The café menu features products from the school garden, alongside locally sourced, seasonal and organic ingredients. “The challenge,” Olajumoke tells us, “is finding the balance between what these young people are used to and the new recipes they want to try out.”

“When we first trialed our breakfast menu, we found that imitations of fast food dishes were by far the most popular. Burgers, sandwiches, pancakes, milkshakes—that sort of thing. But over time, some more traditional dishes grew in popularity too.” The kids were particularly interested in the rare leafed Wòròwó vegetable, which grows under cocoa trees and only comes to the market when harvested in abundance.

Olajumoke tells us that it’s usually prepared with freshly ground pepper and onions, and goes well with shredded smoked fish or beef chunks, shrimps and pounded yam.

“Kids were excited to eat and learn about these local ingredients, many of which they’d never heard of,” she says. What’s great about them is that they grow in the wild, and are not treated with chemicals. The problem is, she shares, that some are seasonal, meaning they’re unlikely to feature as mainstays on the cafe menu. 

The Project’s Partners

Formally, Project NutriHome partners with the Building Nations Initiative (BNI), a youth-led organization focused on youth work, service-learning, and community development. BNI trains youth workers on best practices in positive youth development, advocates for PYD-related policies, and rents out space for the campus café. “They also provide volunteers, skilled services, and have been instrumental in helping us refine the scope and target of this project,” Olajumoke tells us.

“Not everything we use in the café can be grown in the school garden, so we’ll be partnering with local farmers too,” Olajumoke shares. But this broadens the biodiversity that makes its way onto the menu.

“Many of these farmers are part of the Slow Food network,” she says, “they are reliable suppliers, many are elders, and we trust them to provide quality ingredients. But they do more than that: they also infuse tradition into these ingredients, even introducing us to new ingredients and recipes we—as locals—have never heard about”

NutriHome’s Future Scope

When asked about the project’s future, Olajumoke is eager to emphasize how it might pave the way for educating the wider community. 

“I’d like to organize visits to producers’ farms”, she says, “to shine the spotlight on them, raise their profile.”
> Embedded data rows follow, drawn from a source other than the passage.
(* ===== verification/NpUtils.v ===== *)
(** * Array utilities: [maia/utils/ndarray/np_utils.py]

    Integer arrays are lists of [Z].  The element type is explicit where the
    code chooses one ([sizes_to_indices], [compress], [safe_int_cast]);
    elsewhere values are exact.  The three layout kernels that the module
    delegates to C++ are modelled from [layouts.pybind.cpp]. *)
From S2P Require Import Prelude.

Local Open Scope Z_scope.

Module NpUtils.

(** [a[i]] for an array of indices: numpy raises IndexError out of range. *)
Definition take_at {A} (a : list A) (ids : list Z) : py (list A) := mapM (py_get a) ids.

(** ** Interweaving *)

(** [output[i::number] = array]: numpy broadcasts an array of size one, and raises ValueError when
    the sizes differ; [n_slot] is the number of positions of the strided view. *)
Definition strided_set {A} (output : list A) (i number : nat) (arr : list A) : list A :=
  foldl (fun o q => match arr !! q with Some x => <[(i + q * number)%nat := x]> o | None => o end)
        output (seq 0 (length arr)).

Definition broadcast {A} (n : nat) (arr : list A) : py (list A) :=
  match arr with
  | [x] => Ret (replicate n x)
  | _ => if bool_decide (length arr = n) then Ret arr else Raise ValueError
  end.

Fixpoint interweave_loop {A} (n_slot number i : nat) (arrays : list (list A)) (output : list A)
  : py (list A) :=
  match arrays with
  | [] => Ret output
  | arr :: arrays' =>
      arr ← broadcast n_slot arr;
      interweave_loop n_slot number (S i) arrays' (strided_set output i number arr)
  end.
Lemma intra_gc_recognised_witness : is_intra_gc (name_intra_gc 0 2 13 0) = true /\ is_intra_gc "JN.P0.N" = false.
Proof. split; [apply (intra_gc_recognised 0 2 13 0); lia|reflexivity]. Defined.

End Conventions.
(* ===== verification/Tree.v ===== *)
(** * CGNS nodes: [maia/pytree/node/{access,check,create,name_utils}.py]

    A node is the Python list [[name, value, children, label]].  The functions that mutate a node
    are state transformers: they return the node after the call together with the result of the
    call, so that what remains of the node after an exception is visible.  Warnings and prints are
    not represented. *)
From Stdlib Require Import Ascii.
From S2P Require Import Prelude Values.

Local Open Scope Z_scope.

Module Tree.
Import Values.

Inductive node : Type :=
| Node (name : string) (val : value) (children : list node) (label : string).

Definition get_name (n : node) : string := let '(Node name _ _ _) := n in name.
Definition get_raw (n : node) : value := let '(Node _ val _ _) := n in val.
Definition get_children (n : node) : list node := let '(Node _ _ children _) := n in children.
Definition get_label (n : node) : string := let '(Node _ _ _ label) := n in label.
Definition get_names (nodes : list node) : list string := get_name <$> nodes.

Definition get_value (n : node) (raw : bool) : py read_value := get_value_of (get_raw n) raw.
Definition get_value_type (n : node) : string := get_value_type_of (get_raw n).
Definition get_value_kind (n : node) : string := get_value_kind_of (get_raw n).

(** ** Checks *)

(** The members of [CGK.Label] *)
Definition cgk_labels : list string :=
  ["CGNSTree_t"; "CGNSBase_t"; "Zone_t"; "ZoneType_t"; "GridCoordinates_t"; "GridLocation_t"; "ZoneBC_t";
   "BC_t"; "BCData_t"; "BCDataSet_t"; "ZoneGridConnectivity_t"; "GridConnectivity1to1_t";
   "GridConnectivity_t"; "Family_t"; "FamilyName_t"; "AdditionalFamilyName_t"; "AdditionalExponents_t";
   "AdditionalUnits_t"; "ArbitraryGridMotion_t"; "Area_t"; "AverageInterface_t"; "Axisymmetry_t";
   "BCProperty_t"; "BCTypeSimple_t"; "BCTypeCompound_ts"; "BaseIterativeData_t"; "CGNSLibraryVersion_t";
   "ChemicalKineticsModel_t"; "ConvergenceHistory_t"; "DataArray_t"; "DataClass_t"; "DataConversion_t";
   "Descriptor_t"; "DimensionalExponents_t"; "DimensionalUnits_t"; "DiscreteData_t"; "Elements_t";
   "FamilyBC_t"; "FamilyBCDataSet_t"; "FlowEquationSet_t"; "FlowSolution_t"; "GasModel_t";
   "GasModelType_t"; "GeometryEntity_t"; "GeometryFile_t"; "GeometryFormat_t"; "GeometryReference_t";
   "GoverningEquations_t"; "Gravity_t"; "GridConnectivityProperty_t"; "GridConnectivityType_t";
   "IndexArray_t"; "IndexRange_t"; "IntegralData_t"; "InwardNormalList_t"; "Ordinal_t"; "OversetHoles_t";
   "Periodic_t"; "ReferenceState_t"; "RigidGridMotion_t"; "Rind_t"; "RotatingCoordinates_t";
   "SimulationType_t"; "ThermalConductivityModel_t"; "ThermalRelaxationModel_t"; "TurbulenceClosure_t";
   "TurbulenceModel_t"; "UserDefinedData_t"; "ViscosityModel_t"; "ViscosityModelType_t"; "WallFunction_t";
   "ZoneIterativeData_t"; "ZoneSubRegion_t"; "UserDefined_t"; "BulkRegionFamily_t";
   "BndConditionFamily_t"; "BndConnectionFamily_t"; "Invalid_t"].

(** Double quote, to write the legacy labels. *)
Definition dq : string := String (ascii_of_nat 34) EmptyString.
Definition legacy_labels : list string :=
  [(dq +:+ "int[1+...+IndexDimension]" +:+ dq); (dq +:+ "int[IndexDimension]" +:+ dq); (dq +:+ "int" +:+ dq)].
Definition additional_labels : list string :=
  ["DiffusionModel_t"; "Transform_t"; "InwardNormalIndex_t"; "EquationDimension_t"].

(** [s.endswith(suffix)] *)
Definition endswith (s suffix : string) : bool :=
  Nat.leb (String.length suffix) (String.length s) &&
  bool_decide (String.substring (String.length s - String.length suffix) (String.length suffix) s = suffix).

Definition has_slash (s : string) : bool := bool_decide ("/"%char ∈ String.list_ascii_of_string s).

Definition is_valid_name (name : string) (check_len : bool) : bool :=
  if bool_decide (name ∉ [""; "."; ".."]) && negb (has_slash name)
  then (if check_len then Nat.leb (String.length name) 32 else true)
  else false.

Definition is_valid_label (label : string) (only_sids : bool) : bool :=
  if endswith label "_t" || bool_decide (label ∈ legacy_labels)
  then (if only_sids
        then bool_decide (label ∈ cgk_labels) || bool_decide (label ∈ legacy_labels)
             || bool_decide (label ∈ additional_labels)
        else true)
  else false.

Definition is_valid_node (n : node) : bool :=
  is_valid_name (get_name n) true && is_valid_value (get_raw n) && is_valid_label (get_label n) true.

(** ** State transformers on a node *)

Definition st (A : Type) : Type := node -> node * py A.
#[export] Instance st_ret : MRet st := fun A a n => (n, Ret a).
#[export] Instance st_bind : MBind st := fun A B f m n =>
  match m n with
  | (n', Ret a) => f a n'
  | (n', Raise e) => (n', Raise e)
  end.
Definition st_raise {A} (e : exn) : st A := fun n => (n, Raise e).
Definition st_lift {A} (m : py A) : st A := fun n => (n, m).

(** [node[0] = name], [node[1] = val], [node[2] = children] and [node[3] = label] *)
Definition put_name (name : string) : st () := fun '(Node _ v c l) => (Node name v c l, Ret ()).
Definition put_raw (val : value) : st () := fun '(Node n _ c l) => (Node n val c l, Ret ()).
Definition put_children (children : list node) : st () := fun '(Node n v _ l) => (Node n v children l, Ret ()).
Definition put_label (label : string) : st () := fun '(Node n v c _) => (Node n v c label, Ret ()).

Definition set_name (name : string) : st () :=
  if is_valid_name name false then put_name name else st_raise ValueError.

Definition set_label (label : string) : st () :=
  if is_valid_label label false then put_label label else st_raise ValueError.

(** [child] is [None] or a node. *)
Definition add_child (child : option node) : st () := fun node =>
  match child with
  | None => (node, Ret ())
  | Some child =>
      if bool_decide (get_name child ∈ get_names (get_children node)) then (node, Raise RuntimeError)
      else put_children (get_children node ++ [child]) node
  end.

(** The child is given by the identity test [sub_node is child]. *)
Fixpoint find_child (is_child : node -> bool) (sub_nodes : list node) : option nat :=
  match sub_nodes with
  | [] => None
  | sub_node :: rest => if is_child sub_node then Some O else S <$> find_child is_child rest
  end.

Definition rm_child (child : option (node -> bool)) : st () := fun node =>
  match child with
  | None => (node, Ret ())
  | Some is_child =>
      match find_child is_child (get_children node) with
      | None => (node, Raise RuntimeError)
      | Some i => put_children (delete i (get_children node)) node
      end
  end.

Fixpoint add_children (children : list (option node)) : st () :=
  match children with
  | [] => mret ()
  | child :: rest => _ ← add_child child; add_children rest
  end.

(** The former children are put back when one of the additions raises. *)
Definition set_children (children : list (option node)) : st () := fun node =>
  let children_bck := get_children node in
  match (_ ← put_children []; add_children children) node with
  | (node', Ret ()) => (node', Ret ())
  | (node', Raise e) => (_ ← put_children children_bck; st_raise e) node'
  end.

Section create.
Variable to_float32 : Z -> Z.

Definition set_value (v : pyval) : st () :=
  val ← st_lift (_convert_value to_float32 v); put_raw val.

(** [None] stands for a parameter left to UNSET. *)
Definition when {A} (o : option A) (f : A -> st ()) : st () :=
  match o with Some a => f a | None => mret () end.

Definition update_node (name label : option string) (v : option pyval)
    (children : option (list (option node))) : st () :=
  _ ← when name set_name;
  _ ← when label set_label;
  _ ← when v set_value;
  when children set_children.

(** The parent, when given, is returned with the new node appended. *)
Definition new_node (name label : string) (v : pyval) (children : list (option node))
    (parent : option node) : option node * py node :=
  match update_node (Some name) (Some label) (Some v) (Some children) (Node "Node" None [] "UserDefined_t") with
  | (_, Raise e) => (parent, Raise e)
  | (n, Ret ()) =>
      match parent with
      | None => (None, Ret n)
      | Some p => match add_child (Some n) p with
                  | (p', Ret ()) => (Some p', Ret n)
                  | (p', Raise e) => (Some p', Raise e)
                  end
      end
  end.

Definition new_child (parent : node) (name label : string) (v : pyval) (children : list (option node))
  : option node * py node := new_node name label v children (Some parent).

Fixpoint shallow_copy (t : node) : node :=
  Node (get_name t) (get_raw t)
       (match t with Node _ _ children _ => map shallow_copy children end) (get_label t).

(** The copies are appended without the checks of [add_child]. *)
Fixpoint deep_copy (t : node) : py node :=
  match t with
  | Node name val children label =>
      out ← (new_node name label PNone [] None).2;
      let out := match val with Some a => (put_raw (Some a) out).1 | None => out end in
      children ← mapM deep_copy children;
      Ret (put_children (get_children out ++ children) out).1
  end.
End create.

(** ** Names that are too long *)

Definition isupper (c : ascii) : bool :=
  bool_decide (65 <= Z.of_N (N_of_ascii c) <= 90).

(** The loop on the characters: [cnt] counts those read since the last upper case one. *)
Fixpoint shorten_loop (cnt : nat) (l : list ascii) : list ascii :=
  match l with
  | [] => []
  | c :: l' =>
      if isupper c then c :: shorten_loop 0 l'
      else if Nat.ltb (S cnt) 4 then c :: shorten_loop (S cnt) l' else shorten_loop (S cnt) l'
  end.

Definition shortened (old_name : string) : string :=
  String.string_of_list_ascii (shorten_loop 0 (String.list_ascii_of_string old_name)).

Fixpoint shorten_names (labels_to_shorten : option (list string)) (t : node) : py node :=
  match t with
  | Node old_name val children label =>
      let can_shorten_label :=
        match labels_to_shorten with None => true | Some ls => bool_decide (label ∈ ls) end in
      t ← (if can_shorten_label && Nat.ltb 32 (String.length old_name)
           then match set_name (shortened old_name) t with
                | (t', Ret ()) => Ret t'
                | (_, Raise e) => Raise e
                end
           else Ret t);
      children ← mapM (shorten_names labels_to_shorten) children;
      Ret (put_children children t).1
  end.

Definition shorten_field_names (t : node) : py node := shorten_names (Some ["DataArray_t"]) t.

(** ** Induction on nodes *)

Lemma node_ind' (P : node -> Prop) :
  (forall name val children label, Forall P children -> P (Node name val children label)) ->
  forall n, P n.
Proof.
  intros H. fix IH 1. intros [name val children label]. apply H.
  induction children as [|c children IHc]; constructor; [apply IH|exact IHc].
Qed.

(** ** Well-formed nodes *)

(** Names and labels pass the checks of the setters, siblings have different names. *)
Inductive wf : node -> Prop :=
| wf_Node name val children label :
    is_valid_name name false = true -> is_valid_label label false = true ->
    NoDup (get_names children) -> Forall wf children ->
    wf (Node name val children label).

(** ** Lemmas: one setter at a time *)

Lemma set_name_ok name n v c l :
  set_name name (Node n v c l) =
  if is_valid_name name false then (Node name v c l, Ret ()) else (Node n v c l, Raise ValueError).
Proof. unfold set_name. by destruct (is_valid_name name false). Qed.

Lemma set_label_ok label n v c l :
  set_label label (Node n v c l) =
  if is_valid_label label false then (Node n v c label, Ret ()) else (Node n v c l, Raise ValueError).
Proof. unfold set_label. by destruct (is_valid_label label false). Qed.

Lemma get_names_app l k : get_names (l ++ k) = get_names l ++ get_names k.
Proof. apply fmap_app. Qed.

(** The nodes of a list of optional nodes. *)
Definition some_nodes (cs : list (option node)) : list node := omap id cs.

Lemma add_children_spec cs n v acc l :
  NoDup (get_names acc) ->
  (NoDup (get_names (acc ++ some_nodes cs)) ->
   add_children cs (Node n v acc l) = (Node n v (acc ++ some_nodes cs) l, Ret ())) /\
  (~ NoDup (get_names (acc ++ some_nodes cs)) ->
   exists acc', add_children cs (Node n v acc l) = (Node n v acc' l, Raise RuntimeError)).
Proof.
  revert acc. induction cs as [|[c|] cs IH]; intros acc Hacc.
  - unfold some_nodes. cbn. rewrite app_nil_r. split; [done|naive_solver].
  - change (some_nodes (Some c :: cs)) with (c :: some_nodes cs).
    replace (acc ++ c :: some_nodes cs) with ((acc ++ [c]) ++ some_nodes cs) by by rewrite <- (assoc (++)).
    change (add_children (Some c :: cs) (Node n v acc l))
      with (match add_child (Some c) (Node n v acc l) with
            | (n', Ret _) => add_children cs n' | (n', Raise e) => (n', Raise e) end).
    unfold add_child. cbn [get_children get_name].
    case_bool_decide as Hin.
    + split; [|by eexists]. intros Hnd. exfalso. rewrite !get_names_app in Hnd.
      apply NoDup_app in Hnd as [Hnd _]. apply NoDup_app in Hnd as (_ & Hd & _).
      by apply (Hd (get_name c)); [|left].
    + cbn [put_children]. apply IH. rewrite get_names_app. apply NoDup_app.
      split_and!; [done| |repeat constructor; by apply not_elem_of_nil].
      intros x Hx ->%list_elem_of_singleton. done.
  - change (some_nodes (None :: cs)) with (some_nodes cs). exact (IH acc Hacc).
Qed.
“Most people don’t know what they do, and how they contribute to the food system, but by visiting them and hearing their stories we could learn more about our traditions—our shared traditions—and spread them further afield.”

Empowering and Educating through the Slow Food Negroni Week Fund

Slow Food and Project NutriHome share the belief that education is essential for securing long-term change. That’s why Project NutriHome also involves more practical, hands-on elements, empowering young people through education and enterprise.

The Slow Food Negroni Week Fund incubator grant will go toward procuring equipment, recruiting and training staff, and renovating, marketing and promoting the café, as well as launching and opening the restaurant and procuring external, sustainably produced ingredients.

Project NutriHome certainly aligns well with the mission of Slow Food, in which Olajumoke plays an active part. It promotes social equity by organizing a free meal day of the week for underprivileged students. It teaches these kids about long-term environmental sustainability by integrating such practices as composting, recycling, and food waste reduction. Most importantly, it charts a course for a future in which every young person in Ibadan has access to good, healthy and affordable food, and inspires through education.